Disabled Veteran’s Service Dog Found Dead In Kentucky

Army veteran Bryan Vallandingham and his family are mourning the loss of a beloved family member. Their dog, Gunner, was found dead on Monday near their home in Richwood, Kentucky, after he had been missing for two weeks. The family believes that the dog was stolen, and text messages that were sent to Bryan’s wife asked for money in exchange for the dog’s location.

But it is not just the loss of a family pet that has the Vallandingham family so distraught. Gunner was Bryan’s service dog, trained to detect when the veteran was about to have a seizure.

“He would notify us if Bryan was getting ready to have a seizure,” Bryan’s wife, Kimberly Vallandingham, told WXIX. “He would tell us by sitting in front of him by laying across him or just barking randomly at Bryan so he would notify us and give us time to get him in a safe situation so he wouldn’t hurt himself.”

Now without Gunner around, the family reported that Bryan is having multiple seizures.

Facebook/Anjannette Smith — Gunner, the three-year-old service dog to a disabled veteran was found dead after missing for two weeks.

“I have epilepsy from a traumatic brain injury in the military. He knows when I’m going to have a seizure 30 to 45 minutes before I have one,” Bryan told WKRC. “When my wife isn’t home, he’ll put his body weight against me to keep me from falling.”

Bryan described the three-year-old Siberian Husky as his “lifeline.” Bryan served in the United States Army for 13 years.

Bryan said he let Gunner outside on January 12 in the evening to go to the bathroom. Gunner was on a long leash that extended into the yard. But just minutes later when Bryan went to check on him, Gunner was gone and there were boot prints in the snow.

Facebook/Kimberly Vallandingham — A recent photo of Gunner playing in the snow.

After doing an extensive search, going door-to-door in search of Gunner, the Vallandingham family took to social media to ask the community’s help in locating the veteran’s beloved and needed service dog. Local news outlets reported on the missing dog, but he was never found.

Sadly, just over two weeks after Gunner went missing, the Vallandinghams got a phone call that Gunner’s remains had been found about a half mile from their home. For disabled veteran Bryan Vallandingham, that was the worst possible news.

“Our family would like to thank everyone for the support and efforts in bringing home Gunner. Sadly Gunner was found yesterday deceased,” Bryan’s sister-in-law, Anjannette Smith, posted on Facebook. “At this time we are unable to go into details due to it being an ongoing investigation. Our hearts are broken and our family is in mourning at this time but please know all your support and condolences are being appreciated[;] it means a lot.”

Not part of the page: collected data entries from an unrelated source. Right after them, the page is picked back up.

Lemma return_balance_gives p a s : owes p a → closed a → at_Return a = None → takes_balance p = true →
  gives (rp_OrderID p) a s (snd (return_balance (rp_OrderID p) (o_UserID (rp_Order p)) (rp_BalanceToDeduct p) s)).
Proof.
  intros Ho Hc Hr [Ht Hx]%takes_balance_spec. unfold owes, owed in Ho. rewrite Ht in Ho.
  destruct (at_Deduct a) as [[u z|sub n|sub]|] eqn:Hd; [|by destruct Ho|by destruct Ho|destruct Ho as [Ho _]; by rewrite Ho in Hx].
  destruct Ho as (-> & _ & ->). unfold return_balance. case_match; [by left|]. cbn [snd].
  eapply gives_event; [exact Hd|done|done| |by split]. apply gives_money, returned_near.
Qed.

Lemma return_days_gives p a s : owes p a → closed a → at_Return a = None → takes_days p = true →
  gives (rp_OrderID p) a s (snd (extend_subscription (Returned (rp_OrderID p) (Days (rp_SubscriptionID p) (rp_SubDaysToDeduct p)))
    (rp_SubscriptionID p) (rp_SubDaysToDeduct p) s)).
Proof.
  intros Ho Hc Hr [Ht Hx]%takes_days_spec. unfold owes, owed in Ho. rewrite Ht in Ho.
  assert (Hd : ∃ d, at_Deduct a = Some d ∧ gives_back d (Days (rp_SubscriptionID p) (rp_SubDaysToDeduct p)) = true).
  { destruct (at_Deduct a) as [[u z|sub n|sub]|]; [by destruct Ho as (_ & ? & _)| | |].
    - destruct Ho as (_ & -> & ->). eexists. split; [done|]. simpl. by rewrite !Z.eqb_refl.
    - destruct Ho as (_ & ->). eexists. split; [done|]. simpl. by rewrite Z.eqb_refl.
    - destruct Ho as [_ Ho]. rewrite Ho in Hx; done. }
  destruct Hd as (d & Hd & Hg). unfold extend_subscription. destruct (st_subs s !! _) as [r|]; [|by left].
  destruct (Subscription.ExtendSubscription r _ _); [|by left]. by eapply gives_event.
Qed.

(** ** Rules *)

Definition finished {A} (_ : option token) (_ : A) (_ : Store) : Prop := True.
(** The owner is still the owner. *)
Definition keeps (t : token) {A} (P : A → Store → Prop) (o : option token) (a : A) (s : Store) : Prop := o = Some t ∧ P a s.

Lemma s_tame {A B} o (p : prg A) (k : A → prg B) Q s : rinv s → tame p →
  (∀ a s', rely o s s' → rinv s' → osafe o (k a) Q s') → osafe o (bind p k) Q s.
Proof.
  intros Hinv Hp Hk. eapply (osafe_calm Lost st_now rinv rlater spares fresh); [done|by apply tame_calm|]. intros; by apply Hk.
Qed.

Lemma s_over {A} o (p : prg A) s : tame p → osafe o p finished s.
Proof. intros Hp. eapply (calm_osafe Lost st_now rinv rlater spares fresh); [by apply tame_calm|done]. Qed.

Lemma s_then {A B} o (p : prg A) (k : A → prg B) s : rinv s → osafe o p finished s → (∀ a, tame (k a)) →
  osafe o (bind p k) finished s.
Proof.
  intros Hinv Hp Hk. eapply (osafe_bind Lost st_now rinv rlater spares fresh); [done|exact Hp|]. intros; by apply s_over.
Qed.

(** In sequence: the owner keeps its token. *)
Lemma s_seq {A B} t (p : prg A) (k : A → prg B) (P : A → Store → Prop) Q s : rinv s →
  osafe (Some t) p (keeps t P) s →
  (∀ a s', rinv s' → P a s' → osafe (Some t) (k a) Q s') → osafe (Some t) (bind p k) Q s.
Proof.
  intros Hinv Hp Hk. eapply (osafe_bind Lost st_now rinv rlater spares fresh); [done|exact Hp|].
  intros o a s' HR Hi HM. destruct (HM s') as [-> HP]; [split; [reflexivity|by destruct o; [reflexivity|]]|done|]. by apply Hk.
Qed.

Lemma own_write {A B} t (w : Store → result dberr A * Store) (k : result dberr A → prg B) Q s :
  (∀ s', rely (Some t) s s' → rinv s' → let s1 := snd (w s') in rinv s1 ∧ guar (Some t) s' s1 ∧
     (rinv s1 → osafe (Some t) (k (Err Lost)) Q s1 ∧ osafe (Some t) (k (fst (w s'))) Q s1)) →
  (∀ s', rely (Some t) s s' → rinv s' → osafe (Some t) (k (Err Lost)) Q s') → osafe (Some t) (bind (write w) k) Q s.
Proof.
  intros Hw He. apply (osafe_write Lost st_now rinv rlater spares fresh); [|exact He]. intros s' HR Hi.
  destruct (Hw s' HR Hi) as (Hi' & Hg & Hk). destruct (Hk Hi'). by split_and!.
Qed.

(** ** The owner's knowledge *)

Definition of_row (p : RefundPlan) (s : Store) : Prop :=
  ∃ o, st_orders s !! rp_OrderID p = Some o ∧ core_of o = core_of (rp_Order p).

Lemma of_row_later p s s' : rlater s s' → of_row p s → of_row p s'.
Proof. intros HR (o & Ho & E). destruct (rl_rows _ _ HR _ _ Ho) as (o' & Ho' & E'). exists o'. split; [done|congruence]. Qed.

Record works (t : token) (p : RefundPlan) (a : attempt) (s : Store) : Prop := {
  wk_mine : mine t a s;
  wk_order : t.1 = rp_OrderID p;
  wk_row : of_row p s;
  wk_amount : at_Amount a = rp_RefundAmount p;
  wk_trade : at_TradeNo a = o_PaymentTradeNo (rp_Order p);
  wk_return : at_Return a = None
}.

Lemma works_later t p a s s' : rely (Some t) s s' → works t p a s → works t p a s'.
Proof.
  intros HR [Hm Ho Hr ? ? ?]. split; [by eapply mine_stable|done| |done..]. eapply of_row_later; [|done]. by destruct HR.
Qed.

(** The next entry of the attempt. *)
Lemma works_event t p a a' e s s1 : rinv s → works t p a s → unchanged s s1 → event_order e = t.1 → is_claim e = false →
  (∀ l, add_event e (Some (a :: l)) = Some (a' :: l)) →
  at_Amount a' = at_Amount a → at_TradeNo a' = at_TradeNo a → at_Return a' = None →
  rinv (with_refund e s1) ∧ guar (Some t) s (with_refund e s1) ∧ works t p a' (with_refund e s1).
Proof.
  intros Hinv [Hm Ho (o & Hrow & Hc) ? ? ?] Hu He Hcl Hadd E1 E2 E3.
  destruct (owner_event _ _ _ _ _ _ Hinv Hm Hu He Hcl Hadd) as (Hi & Hg & Hm'). split_and!; [done|done|].
  split; [done|done| |congruence|congruence|done]. exists o. simpl. by rewrite (un_orders _ _ Hu).
Qed.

The police are conducting an investigation around the dog’s death. In the meantime, the Vallandingham family is mourning the loss of their beloved service dog and trying to figure out what to do for the Army veteran’s health. The TriState Noah Project announced that it is having Gunner’s body cremated and will be giving the family a “full memorial package.”

Anyone with information about Gunner’s disappearance and death is asked to contact the Boone County Sheriff’s Office.